Before running the script, ensure you have the following:

  • Python 3.x: The script is written in Python.

  • Required Python Libraries: Install using the following command:

    pip install pandas requests python-dotenv
  • PostgreSQL Database: Set up and configure the database.

  • External Services: The script interacts with Hasura for metadata and user management services.


Setup

  1. Clone or Copy the Repository: Clone or copy this repository to your local machine.

  2. Configure the Environment:

    • Create a .env file in the same directory as the script.

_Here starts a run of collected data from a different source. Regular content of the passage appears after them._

Lemma recover_logs_spec vs0 top numbers : top < 2 ^ 31 → ∀ bs ts gs r, replaying vs0 top bs ts gs [] None r → ry_mem r = None →
  Forall log_file numbers → Forall (λ x, 0 <= x < top) numbers →
  Forall batch_ok (bs ++ concat (log_batches <$> numbers)) → in_sequence (bs ++ concat (log_batches <$> numbers)) → top + Z.of_nat (length (bs ++ concat (log_batches <$> numbers))) < 2 ^ 31 →
  ∃ s r', recover_logs C base options oo n fuel io numbers r = Some (s, r') ∧ (tables_fine → ok s = true) ∧
    (ok s = true → ∃ parts ts' gs' wm' mem', Forall2 part_of numbers parts ∧ replaying vs0 top (bs ++ concat parts) ts' gs' wm' mem' r' ∧ settled r' wm').
Proof using L LF Hsize.
  intros Ht. induction numbers as [|number numbers IH]; intros bs ts gs r Hr Hm Hlogs Htops Hok Hseq Hmax; cbn [recover_logs].
  { eexists _, _. split; [done|]. split; [done|]. intros _. exists [], ts, gs, [], None. split_and!; [constructor|by rewrite app_nil_r|]. unfold settled. by rewrite Hm. }
  apply Forall_cons in Hlogs as [(sf & Ho & Hst & Hn) Hlogs], Htops as [Htop Htops]. cbn [fmap list_fmap concat] in Hok, Hseq, Hmax.
  destruct (RecoverLogFile_spec vs0 top n fuel number (bool_decide (numbers = [])) (log_batches number) sf bs ts gs r (whole number)) as (s & r1 & -> & Hf & Hres); try done.
  { rewrite app_assoc in Hok. by apply Forall_app in Hok as [? _]. }
  { rewrite app_assoc in Hseq. by eapply in_sequence_prefix. }
  { rewrite !length_app in *. lia. }
  cbn [mbind option_bind]. destruct (ok s) eqn:Es; [|eexists _, _; split; [done|]; split; [intros H; by specialize (Hf H)|by rewrite Es]].
  destruct (Hres eq_refl) as (k & ts' & gs' & wm' & mem' & Hk & Hw & Hr1 & Hset & Hmem & Hlast & rd & Hrd). set (part := take k (log_batches number)) in *.
  assert (part_of number part) as Hpart by (split; [exists (drop k (log_batches number)); unfold part; by rewrite take_drop|split; [intros H; unfold part; rewrite (Hw H); apply firstn_all|by exists sf, rd]]).
  pose proof (replaying_mark _ _ _ _ _ _ _ _ number Htop Ht Hr1) as Hr2. set (r2 := with_ry_versions r1 _) in *.
  destruct (decide (numbers = [])) as [->|Hne].
  - cbn [recover_logs]. eexists _, _. split; [done|]. split; [done|]. intros _. exists [part], ts', gs', wm', mem'. split_and!; [by constructor|cbn; by rewrite app_nil_r|exact Hset].
  - rewrite bool_decide_eq_false_2 in Hlast by done. specialize (Hlast eq_refl). specialize (Hmem Hlast). subst mem'. unfold settled in Hset. rewrite Hlast in Hset. subst wm'.
    destruct (IH (bs ++ part) ts' gs' r2 Hr2 Hlast Hlogs Htops) as (s3 & r3 & -> & Hf3 & Hres3).
    + eapply Forall_cut; [apply Hpart|done].
    + eapply in_sequence_cut; [apply Hpart|done].
    + destruct Hpart as [[rest Erest] _]. rewrite Erest, !length_app in Hmax. rewrite !length_app. lia.
    + exists s3, r3. split_and!; [done|done|]. intros Es3. destruct (Hres3 Es3) as (parts & ts3 & gs3 & wm3 & mem3 & Hparts & Hr3 & Hset3).
      exists (part :: parts), ts3, gs3, wm3, mem3. split_and!; [by constructor|cbn; by rewrite app_assoc|done].
Qed.

End Replay.

(** ** The recovered tables *)

Section Recovered.
  Context (C : Comparator) {L : ComparatorLaws C} {W : WritableFile} {F : SequentialFile} (io : OpenIO (W := W) (F := F)).
  Context (cache_get : FileMetaData → nat → bytes → Status * option (bytes * bytes)) (contents : FileMetaData → list Write).

Abbreviation ti := (oi_tables io).

  Context (vs0 : VersionSet (W := W)) (top : Z) (bs : list batch) (ts : list (Z * list Write)) (gs : list (list Write)) (wm : list Write)
    (mem : option MemTable) (r : Recovery (W := W)).
  Hypothesis Hr : replaying C io vs0 top bs ts gs wm mem r.
  Hypothesis Hf0 : files_ok C cache_get contents vs0.
  Hypothesis Hok : Forall batch_ok bs.
  Hypothesis Hseq : in_sequence bs.
  Hypothesis Hold : ∀ w b, w ∈ version_holds contents vs0 → b ∈ bs → wseq w < b.1.
  Hypothesis Hwritten : ∀ t, t ∈ ts → t.2 ≠ [] → table_written C cache_get contents ti t.1 t.2.

Lemma replay_split : ascending (concat gs ++ wm) ∧ Forall write_ok (concat gs ++ wm).
Proof using Hr Hok Hseq. rewrite (rg_writes _ _ _ _ _ _ _ _ _ _ Hr). split; [by apply in_sequence_ascending|by apply batches_writes_ok]. Qed.

Lemma tables_writes w : (∃ t, t ∈ ts ∧ w ∈ t.2) ↔ w ∈ concat gs.
Proof using Hr.
  rewrite elem_of_concat. pose proof (rg_tables _ _ _ _ _ _ _ _ _ _ Hr) as H2. split.
  - intros (t & [i Hi]%list_elem_of_lookup_1 & Hw). destruct (Forall2_lookup_l _ _ _ _ _ H2 Hi) as (g & Hg & Hp & _). exists g. split; [by rewrite <-Hp|by eapply list_elem_of_lookup_2].
  - intros (g & Hw & [i Hi]%list_elem_of_lookup_1). destruct (Forall2_lookup_r _ _ _ _ _ H2 Hi) as (t & Ht & Hp & _). exists t. split; [by eapply list_elem_of_lookup_2|by rewrite Hp].
Qed.

Lemma table_write_ok t w : t ∈ ts → w ∈ t.2 → write_ok w ∧ w ∈ writes_of_batches bs.
Proof using Hr Hok.
  intros Ht Hw. assert (w ∈ writes_of_batches bs) as Hin by (rewrite <-(rg_writes _ _ _ _ _ _ _ _ _ _ Hr), elem_of_app; left; apply tables_writes; eauto).
  split; [|done]. pose proof (batches_writes_ok _ Hok) as H. rewrite Forall_forall in H. by apply H.
Qed.

Lemma written_sorted t : t ∈ ts → StronglySorted (before C) t.2.
Proof using Hr.
  intros [i Hi]%list_elem_of_lookup_1. by destruct (Forall2_lookup_l _ _ _ _ _ (rg_tables _ _ _ _ _ _ _ _ _ _ Hr) Hi) as (g & _ & _ & ?).
Qed.

(** A table as a file of level 0. *)
Lemma new_table t f0 : t ∈ ts → table_of io t = Some f0 → let f := new_file f0 in
  file_ok C f ∧ bounded C contents f ∧ TableReads C cache_get contents f ∧ canonical f ∧ number f = t.1 ∧ contents f = t.2.
Proof using L Hr Hok Hwritten.
  intros Ht E. unfold table_of in E. destruct t as [n ws]. cbn [fst snd] in *. destruct ws as [|w0 ws]; [done|]. injection E as <-.
  destruct (last (w0 :: ws)) as [wl|] eqn:El; [|by apply last_None in El]. cbn [default from_option]. apply table_file_ok; try done.
  - apply Forall_forall. intros w Hw. by apply (table_write_ok (n, w0 :: ws)).
  - by apply (written_sorted (n, w0 :: ws)).
  - by apply (Hwritten (n, w0 :: ws)).
Qed.

Lemma seq_newer ws1 ws2 : Forall write_ok ws1 → Forall write_ok ws2 → (∀ w1 w2, w1 ∈ ws1 → w2 ∈ ws2 → wseq w2 < wseq w1) → newer C ws1 ws2.
Proof. intros H1 H2 H w1 w2 Hw1 Hw2 _. rewrite Forall_forall in H1, H2. apply tag_lt; auto. Qed.

Lemma table_writes_ok t : t ∈ ts → Forall write_ok t.2.
Proof using Hr Hok. intros Ht. apply Forall_forall. intros w Hw. by apply (table_write_ok t). Qed.

(** Later tables are newer. *)
Lemma tables_newer i j t t' : (i < j)%nat → ts !! i = Some t → ts !! j = Some t' → newer C t'.2 t.2.
Proof using Hr Hok Hseq.
  intros Hij Hi Hj. apply seq_newer; [apply table_writes_ok; by eapply list_elem_of_lookup_2..|]. intros w' w Hw' Hw.
  pose proof (rg_tables _ _ _ _ _ _ _ _ _ _ Hr) as H2. destruct (Forall2_lookup_l _ _ _ _ _ H2 Hi) as (g & Hg & Hp & _), (Forall2_lookup_l _ _ _ _ _ H2 Hj) as (g' & Hg' & Hp' & _).
  destruct replay_split as [Ha _]. apply StronglySorted_app_1_l in Ha. rewrite Hp in Hw. rewrite Hp' in Hw'.
  rewrite <-(take_drop j gs), concat_app in Ha. eapply (StronglySorted_app_1_elem_of _ _ _ _ _ Ha).
  - apply elem_of_concat. exists g. split; [done|]. apply (list_elem_of_lookup_2 _ i). by rewrite lookup_take_lt.
  - apply elem_of_concat. exists g'. split; [done|]. apply (list_elem_of_lookup_2 _ 0). by rewrite lookup_drop, Nat.add_0_r.
Qed.

Lemma replay_newer ws : Forall write_ok ws → (∀ w, w ∈ ws → w ∈ writes_of_batches bs) → newer C ws (version_holds contents vs0).
Proof using Hf0 Hold.
  intros Hws Hin. apply seq_newer; [done| |].
  - apply Forall_forall. intros w (level & f & _ & Hfl & Hw)%elem_version_writes. destruct (vo_file _ _ _ _ (vf_version _ _ _ _ Hf0) level f Hfl) as (_ & [Hb _] & _). by apply Hb.
  - intros w1 w2 H1 H2. apply Hin in H1 as (b & Hb & Hw)%elem_writes_of_batches. pose proof (batch_seqs _ _ Hw). pose proof (Hold w2 b H2 Hb). lia.
Qed.

(** *** Installing the tables *)

  Context (vs1 : VersionSet (W := W)) (e : VersionEdit).
  Hypothesis Hsame : files_ (current vs1) = files_ (current vs0).
  Hypothesis Hf1 : files_ok C cache_get contents vs1.
  Hypothesis Hnext : vs_next_file_number (ry_versions r) <= vs_next_file_number vs1 < 2 ^ 31.
  Hypothesis Hdel : deleted_files_ e = deleted_files_ (ry_edit r).
  Hypothesis Hnew : new_files_ e = new_files_ (ry_edit r).

Lemma new_elem level f0 : (Z.of_nat level, f0) ∈ new_files_ e ↔ level = 0%nat ∧ ∃ i t, ts !! i = Some t ∧ table_of io t = Some f0.
Proof using Hr Hnew.
  rewrite Hnew, (rg_new _ _ _ _ _ _ _ _ _ _ Hr), list_elem_of_fmap. split.
  - intros (g & [= E ->] & (t & [i Hi]%list_elem_of_lookup_1 & Ht)%list_elem_of_omap). split; [lia|eauto].
  - intros [-> (i & t & Hi & Ht)]. exists f0. split; [done|]. apply list_elem_of_omap. exists t. split; [by eapply list_elem_of_lookup_2|done].
Qed.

Include the following variables:

      HASURA_SECRET=your_hasura_admin_secret
      HASURA_URL=your_hasura_graphql_endpoint
      CREATE_USER_URL=your_create_user_api_url
      CREATE_USER_AUTHORIZATION=your_create_user_api_token
      APPLICATION_ID=your_application_id
      PASSWORD_VARIABLE=your_default_password
  3. Prepare the Input File:

    • Save the mentor data as mentors.csv in the same directory as the script. Ensure the file is formatted correctly. You can find the sample CSV file here.

Running the Script

1. Load Metadata

The script fetches metadata from Hasura using the load_metadata function. Metadata includes districts, blocks, designations, and school details. Ensure the HASURA_URL and HASURA_SECRET are correctly set in the .env file.

2. Process Mentors CSV

The script reads mentors.csv, validates the data, creates user records, and inserts mentor data into the database. Each record is processed as follows:

  • Validate district, block, designation, and school details.
  • Create user records in the external service (e.g., FusionAuth).
  • Insert data into the mentor and teacher_school_list_mapping tables.
  • Log errors for invalid or failed records.

Run the script using:

python mentor_ingestion.py

Running in Detached Mode with nohup

To run the script in the background (detached mode) and ensure it continues running after you close the terminal, use nohup:

nohup python mentor_ingestion.py > mentor_ingestion.log 2>&1 &

Monitor Logs

Check the logs while the script is running:

tail -f mentor_ingestion.log

Stop monitoring the logs using Ctrl + C.


Log Files

The script generates log files for errors encountered during the ingestion process. These files are saved in the logs/ directory and include:

  • FusionAuth Failures: Logs for failed user creation attempts.
  • Table Failures: Logs for failed database insertions.
  • Validation Failures: Logs for records that failed validation.

Each log file is named with the timestamp of the script execution, e.g.:

  • 2025-01-14_10_30_45-fa_failed.csv
  • 2025-01-14_10_30_45-table_failed.csv
  • 2025-01-14_10_30_45-validation_failed.csv

Error Handling

The script handles errors at multiple levels:

  1. Validation Errors:

    • Missing or invalid district, block, or designation details.
    • Invalid school UDISE codes.
  2. FusionAuth Failures:

    • Errors during user record creation are logged, and the script continues processing the next record.
  3. Database Errors:

    • Errors during database insertions are logged, and the script continues processing the next record.

Environment Variables

The script uses the following environment variables from the .env file:

  • HASURA_SECRET: Admin secret for Hasura API.
  • HASURA_URL: Hasura GraphQL endpoint.
  • CREATE_USER_URL: URL for creating user records.
  • CREATE_USER_AUTHORIZATION: Token for authenticating with the user creation API.
  • APPLICATION_ID: Application ID for user creation.
  • PASSWORD_VARIABLE: Default password for created users.

Conclusion

This script automates the process of ingesting mentor data from a CSV file, validating the data, creating user records, and inserting it into the database. Logs ensure traceability of errors and allow reprocessing of failed records.

Feel free to modify the script to suit your requirements.